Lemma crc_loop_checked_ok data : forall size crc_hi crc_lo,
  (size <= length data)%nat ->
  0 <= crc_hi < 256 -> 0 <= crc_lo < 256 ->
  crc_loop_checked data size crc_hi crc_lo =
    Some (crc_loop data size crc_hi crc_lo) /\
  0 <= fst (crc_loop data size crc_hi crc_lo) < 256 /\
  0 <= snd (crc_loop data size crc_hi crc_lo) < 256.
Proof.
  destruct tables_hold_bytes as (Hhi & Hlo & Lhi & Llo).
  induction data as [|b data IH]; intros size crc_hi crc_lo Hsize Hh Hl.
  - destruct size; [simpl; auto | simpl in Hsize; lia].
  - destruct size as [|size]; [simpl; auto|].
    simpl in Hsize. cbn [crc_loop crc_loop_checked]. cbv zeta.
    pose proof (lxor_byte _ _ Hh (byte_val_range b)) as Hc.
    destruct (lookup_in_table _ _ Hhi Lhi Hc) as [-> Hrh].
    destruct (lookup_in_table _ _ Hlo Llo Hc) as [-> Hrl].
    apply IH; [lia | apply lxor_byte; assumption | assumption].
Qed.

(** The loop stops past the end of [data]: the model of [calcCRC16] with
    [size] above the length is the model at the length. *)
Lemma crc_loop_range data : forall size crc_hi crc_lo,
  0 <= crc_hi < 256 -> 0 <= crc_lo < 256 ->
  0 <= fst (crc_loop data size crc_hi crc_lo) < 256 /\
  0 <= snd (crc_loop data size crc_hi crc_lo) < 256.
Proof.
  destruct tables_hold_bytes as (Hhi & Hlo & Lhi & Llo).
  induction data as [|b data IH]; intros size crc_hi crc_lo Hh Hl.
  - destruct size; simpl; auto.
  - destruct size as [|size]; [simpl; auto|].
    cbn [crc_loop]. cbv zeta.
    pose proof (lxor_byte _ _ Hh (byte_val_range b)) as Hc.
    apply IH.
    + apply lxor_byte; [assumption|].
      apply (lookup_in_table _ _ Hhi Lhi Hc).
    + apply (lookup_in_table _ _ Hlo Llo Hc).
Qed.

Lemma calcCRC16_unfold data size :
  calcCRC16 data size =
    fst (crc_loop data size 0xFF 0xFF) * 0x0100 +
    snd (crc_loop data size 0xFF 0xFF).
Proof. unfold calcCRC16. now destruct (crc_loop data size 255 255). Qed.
* * *
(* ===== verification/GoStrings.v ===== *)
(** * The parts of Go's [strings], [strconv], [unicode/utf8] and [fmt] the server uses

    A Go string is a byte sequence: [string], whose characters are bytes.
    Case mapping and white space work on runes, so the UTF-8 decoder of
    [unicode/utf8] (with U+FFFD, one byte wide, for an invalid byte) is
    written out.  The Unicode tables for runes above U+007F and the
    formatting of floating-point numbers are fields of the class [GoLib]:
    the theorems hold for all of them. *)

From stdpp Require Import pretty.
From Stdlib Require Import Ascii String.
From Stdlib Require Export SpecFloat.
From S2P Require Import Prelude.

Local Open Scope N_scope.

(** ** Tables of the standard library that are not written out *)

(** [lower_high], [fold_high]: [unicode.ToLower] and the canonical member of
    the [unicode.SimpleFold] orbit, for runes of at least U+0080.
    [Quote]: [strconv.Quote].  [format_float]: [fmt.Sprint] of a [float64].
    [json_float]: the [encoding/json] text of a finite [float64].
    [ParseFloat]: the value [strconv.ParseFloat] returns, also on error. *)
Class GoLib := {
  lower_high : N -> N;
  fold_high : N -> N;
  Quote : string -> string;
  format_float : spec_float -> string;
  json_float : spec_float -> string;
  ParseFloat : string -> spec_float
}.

Action item:
From the line that has "A Go string" through the line that has "format_float : spec_float -> string;", copy every line exactly as it appears above, and leave out all others.

Solved exercise:
    A Go string is a byte sequence: [string], whose characters are bytes.
    Case mapping and white space work on runes, so the UTF-8 decoder of
    [unicode/utf8] (with U+FFFD, one byte wide, for an invalid byte) is
    written out.  The Unicode tables for runes above U+007F and the
    formatting of floating-point numbers are fields of the class [GoLib]:
    the theorems hold for all of them. *)

From stdpp Require Import pretty.
From Stdlib Require Import Ascii String.
From Stdlib Require Export SpecFloat.
From S2P Require Import Prelude.

Local Open Scope N_scope.

(** ** Tables of the standard library that are not written out *)

(** [lower_high], [fold_high]: [unicode.ToLower] and the canonical member of
    the [unicode.SimpleFold] orbit, for runes of at least U+0080.
    [Quote]: [strconv.Quote].  [format_float]: [fmt.Sprint] of a [float64].
    [json_float]: the [encoding/json] text of a finite [float64].
    [ParseFloat]: the value [strconv.ParseFloat] returns, also on error. *)
Class GoLib := {
  lower_high : N -> N;
  fold_high : N -> N;
  Quote : string -> string;
  format_float : spec_float -> string;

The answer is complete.